Government leaders (41 percent), journalists (47 percent) and CEOs (48 percent) are the least trusted institutional leaders. Scientists (76 percent), my coworkers (73 percent among employees) and my CEO (64 percent among employees) are most trusted.
Technology (75 percent) was once again the most trusted sector trailed by education (71 percent), food & beverage (71 percent) and healthcare (70 percent). Social media (44 percent) remained the least trusted sector.

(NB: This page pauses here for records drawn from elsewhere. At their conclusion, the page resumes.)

Lemma extract_countries geo_data c :
  c ∈ (extract_locations geo_data).1 <-> c ∈ omap whole_country_of geo_data.
Proof.
  unfold extract_locations. cbn [fst].
  rewrite elem_of_elements, classify_countries. now rewrite list_elem_of_omap.
Qed.

Lemma extract_pairs geo_data :
  (extract_locations geo_data).2 = omap pair_of geo_data.
Proof. unfold extract_locations. cbn [snd]. apply classify_pairs. Qed.

Lemma contributes_once entry :
  pair_of entry = None \/ whole_country_of entry = None.
Proof.
  unfold pair_of, whole_country_of.
  destruct (present (country entry)); cbn; [|now left].
  destruct (present (province entry)); cbn; auto.
Qed.

(** X13. Classifying two lists of records put one after the other gives the
    pairs of the first followed by the pairs of the second, and the
    countries of either. *)
Theorem extract_locations_app geo_data1 geo_data2 :
  (extract_locations (geo_data1 ++ geo_data2)).2 =
    (extract_locations geo_data1).2 ++ (extract_locations geo_data2).2 /\
  forall c, c ∈ (extract_locations (geo_data1 ++ geo_data2)).1 <->
            c ∈ (extract_locations geo_data1).1 \/ c ∈ (extract_locations geo_data2).1.
Proof.
  split.
  - rewrite !extract_pairs. apply omap_app.
  - intros c. rewrite !extract_countries, omap_app. apply elem_of_app.
Qed.

(** X14. The order of the records decides only the order of the pairs:
    two inputs with the same records in different orders give the same
    countries and the same pairs up to their order. *)
Theorem extract_locations_permutation geo_data1 geo_data2 :
  geo_data1 ≡ₚ geo_data2 ->
  (extract_locations geo_data1).2 ≡ₚ (extract_locations geo_data2).2 /\
  forall c, c ∈ (extract_locations geo_data1).1 <-> c ∈ (extract_locations geo_data2).1.
Proof.
  intros Hperm. split.
  - rewrite !extract_pairs. now rewrite Hperm.
  - intros c. rewrite !extract_countries. now rewrite Hperm.
Qed.

Lemma extract_locations_permutation_witness :
  brazil_twice ≡ₚ rev brazil_twice /\
  (extract_locations brazil_twice).2 ≡ₚ (extract_locations (rev brazil_twice)).2 /\
  forall c, c ∈ (extract_locations brazil_twice).1 <->
            c ∈ (extract_locations (rev brazil_twice)).1.
Proof.
  split; [apply Permutation_rev|].
  exact (extract_locations_permutation brazil_twice (rev brazil_twice)
           (Permutation_rev brazil_twice)).
Defined.

(** X15. Both outputs are empty exactly when no record has a country: this
    is the case in which [plot_species_distribution] reports that no
    location data was found. *)
Theorem extract_locations_empty_iff geo_data :
  extract_locations geo_data = ([], []) <->
  Forall (fun entry => country entry = None \/ country entry = Some EmptyString)
         geo_data.
Proof.
  split.
  - intros Hout. rewrite Forall_forall. intros entry Hin.
    apply present_None.
    destruct (present (country entry)) as [c|] eqn:Hc; [|reflexivity].
    destruct (present (province entry)) as [p|] eqn:Hp.
    + assert ((c, p) ∈ (extract_locations geo_data).2) as Hpair.
      { rewrite extract_pairs, list_elem_of_omap. exists entry. split; [exact Hin|].
        unfold pair_of. now rewrite Hc, Hp. }
      rewrite Hout in Hpair. now apply elem_of_nil in Hpair.
    + assert (c ∈ (extract_locations geo_data).1) as Hcountry.
      { rewrite extract_countries, list_elem_of_omap. exists entry. split; [exact Hin|].
        unfold whole_country_of. now rewrite Hc, Hp. }
      rewrite Hout in Hcountry. now apply elem_of_nil in Hcountry.
  - intros Hall. induction Hall as [|entry geo_data Hentry _ IH]; [reflexivity|].
    rewrite <- IH. unfold extract_locations, classify. cbn [foldl].
    now rewrite (visit_without_country _ _ Hentry).
Qed.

Canada (67 percent) and Germany (63 percent) remained the two most trusted foreign brands, followed by Japan (61 percent) and the UK (59 percent). India (34 percent) and China (32 percent) remain the least trusted.
The 2023 Edelman Trust Barometer is the firm’s 23rd annual trust and credibility survey. The research was produced by the Edelman Trust Institute and consisted of 30-minute online interviews conducted between November 1 and November 28, 2022. The 2023 Edelman Trust Barometer online survey sampled more than 32,000 respondents across 28 countries.
Published every January, the report covers a range of timely and important societal indicators of trust among business, media, government and NGOs, shaping conversation and setting the agenda for the year ahead.